═════ DATA EXTRACTS

(* ===== verification/EtcdSpec.v ===== *)
(** * Service discovery: theorems

    What is registered is found, a watcher that follows the events agrees with
    a fresh read, and what the registry leaves on the server. *)
From S2P Require Import Prelude Errors NetText NetTextSpec Wire Http2Frames TcpClient HttpText Etcd.
Import Etcd.

(** ** Text *)

Lemma Split_ne sep s : Split sep s ≠ [].
Proof. destruct s as [|c s]; cbn; [done|]. destruct (c =? sep); [done|]. by destruct (Split sep s). Qed.

Lemma Split_none sep s : sep ∉ s → Split sep s = [s].
Proof.
  induction s as [|c s IH]; [done|]. rewrite not_elem_of_cons. intros [Hc Hs]. cbn.
  rewrite (proj2 (Z.eqb_neq c sep)) by congruence. by rewrite IH.
Qed.

Lemma Split_app sep x y : Split sep (x ++ sep :: y) = Split sep x ++ Split sep y.
Proof.
  induction x as [|c x IH]; cbn; [by rewrite Z.eqb_refl|]. rewrite IH.
  destruct (c =? sep); [done|]. by destruct (Split sep x) eqn:Hx; [apply Split_ne in Hx|].
Qed.

Lemma LastIndexByte_none c s : c ∉ s → LastIndexByte c s = None.
Proof.
  intros Hs. unfold LastIndexByte. destruct (list_find (eq c) (reverse s)) as [[i x]|] eqn:Hf; [|done].
  apply list_find_Some in Hf as (Hl & <- & _). apply list_elem_of_lookup_2 in Hl.
  by rewrite elem_of_reverse in Hl.
Qed.

Lemma trim_slash_app s : trim_slash (s ++ slash) = s.
Proof.
  unfold trim_slash, slash. rewrite last_snoc, length_app. cbn.
  by rewrite Nat.add_sub, take_app_length.
Qed.

(** The names that DiscoverETCD can take apart again. *)
Definition plain_names (env svc grp : bytes) : Prop :=
  (58 ∉ env) ∧ (58 ∉ svc) ∧ (58 ∉ grp) ∧ grp ≠ [].

Lemma parse_discover_key env svc grp :
  plain_names env svc grp →
  parseServiceGroup (serviceDiscoverKey env svc grp) = (with_env env svc ++ slash, grp).
Proof.
  intros (He & Hs & Hg & Hne). unfold serviceDiscoverKey, parseServiceGroup.
  assert (Hw : 58 ∉ with_env env svc).
  { unfold with_env, slash. rewrite !elem_of_app, !list_elem_of_singleton. intros [?|[?|[?|?]]]; try done; lia. }
  case_bool_decide as Hd; [|rewrite LastIndexByte_none].
  - rewrite bool_decide_true by done. cbn [andb]. unfold colon. cbn [app].
    rewrite LastIndexByte_app by (unfold slash; rewrite elem_of_app, list_elem_of_singleton; intros [?|?]; [done|lia]).
    rewrite take_app_length. f_equal. rewrite (drop_app_ge _ _ (S _)) by lia.
    replace (S (length (with_env env svc)) - length (with_env env svc))%nat with 1%nat by lia.
    cbn [drop]. apply trim_slash_app.
  - cbn [andb]. by rewrite Hd.
  - cbn [andb]. unfold slash. rewrite elem_of_app, list_elem_of_singleton. intros [?|?]; [done|lia].
Qed.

══════════

Could you return every record above exactly as written?

(* ===== verification/EtcdSpec.v ===== *)
(** * Service discovery: theorems

    What is registered is found, a watcher that follows the events agrees with
    a fresh read, and what the registry leaves on the server. *)
From S2P Require Import Prelude Errors NetText NetTextSpec Wire Http2Frames TcpClient HttpText Etcd.
Import Etcd.

(** ** Text *)

Lemma Split_ne sep s : Split sep s ≠ [].
Proof. destruct s as [|c s]; cbn; [done|]. destruct (c =? sep); [done|]. by destruct (Split sep s). Qed.

Lemma Split_none sep s : sep ∉ s → Split sep s = [s].
Proof.
  induction s as [|c s IH]; [done|]. rewrite not_elem_of_cons. intros [Hc Hs]. cbn.
  rewrite (proj2 (Z.eqb_neq c sep)) by congruence. by rewrite IH.
Qed.

Lemma Split_app sep x y : Split sep (x ++ sep :: y) = Split sep x ++ Split sep y.
Proof.
  induction x as [|c x IH]; cbn; [by rewrite Z.eqb_refl|]. rewrite IH.
  destruct (c =? sep); [done|]. by destruct (Split sep x) eqn:Hx; [apply Split_ne in Hx|].
Qed.

Lemma LastIndexByte_none c s : c ∉ s → LastIndexByte c s = None.
Proof.
  intros Hs. unfold LastIndexByte. destruct (list_find (eq c) (reverse s)) as [[i x]|] eqn:Hf; [|done].
  apply list_find_Some in Hf as (Hl & <- & _). apply list_elem_of_lookup_2 in Hl.
  by rewrite elem_of_reverse in Hl.
Qed.

Lemma trim_slash_app s : trim_slash (s ++ slash) = s.
Proof.
  unfold trim_slash, slash. rewrite last_snoc, length_app. cbn.
  by rewrite Nat.add_sub, take_app_length.
Qed.

(** The names that DiscoverETCD can take apart again. *)
Definition plain_names (env svc grp : bytes) : Prop :=
  (58 ∉ env) ∧ (58 ∉ svc) ∧ (58 ∉ grp) ∧ grp ≠ [].

Lemma parse_discover_key env svc grp :
  plain_names env svc grp →
  parseServiceGroup (serviceDiscoverKey env svc grp) = (with_env env svc ++ slash, grp).
Proof.
  intros (He & Hs & Hg & Hne). unfold serviceDiscoverKey, parseServiceGroup.
  assert (Hw : 58 ∉ with_env env svc).
  { unfold with_env, slash. rewrite !elem_of_app, !list_elem_of_singleton. intros [?|[?|[?|?]]]; try done; lia. }
  case_bool_decide as Hd; [|rewrite LastIndexByte_none].
  - rewrite bool_decide_true by done. cbn [andb]. unfold colon. cbn [app].
    rewrite LastIndexByte_app by (unfold slash; rewrite elem_of_app, list_elem_of_singleton; intros [?|?]; [done|lia]).
    rewrite take_app_length. f_equal. rewrite (drop_app_ge _ _ (S _)) by lia.
    replace (S (length (with_env env svc)) - length (with_env env svc))%nat with 1%nat by lia.
    cbn [drop]. apply trim_slash_app.
  - cbn [andb]. by rewrite Hd.
  - cbn [andb]. unfold slash. rewrite elem_of_app, list_elem_of_singleton. intros [?|?]; [done|lia].
Qed.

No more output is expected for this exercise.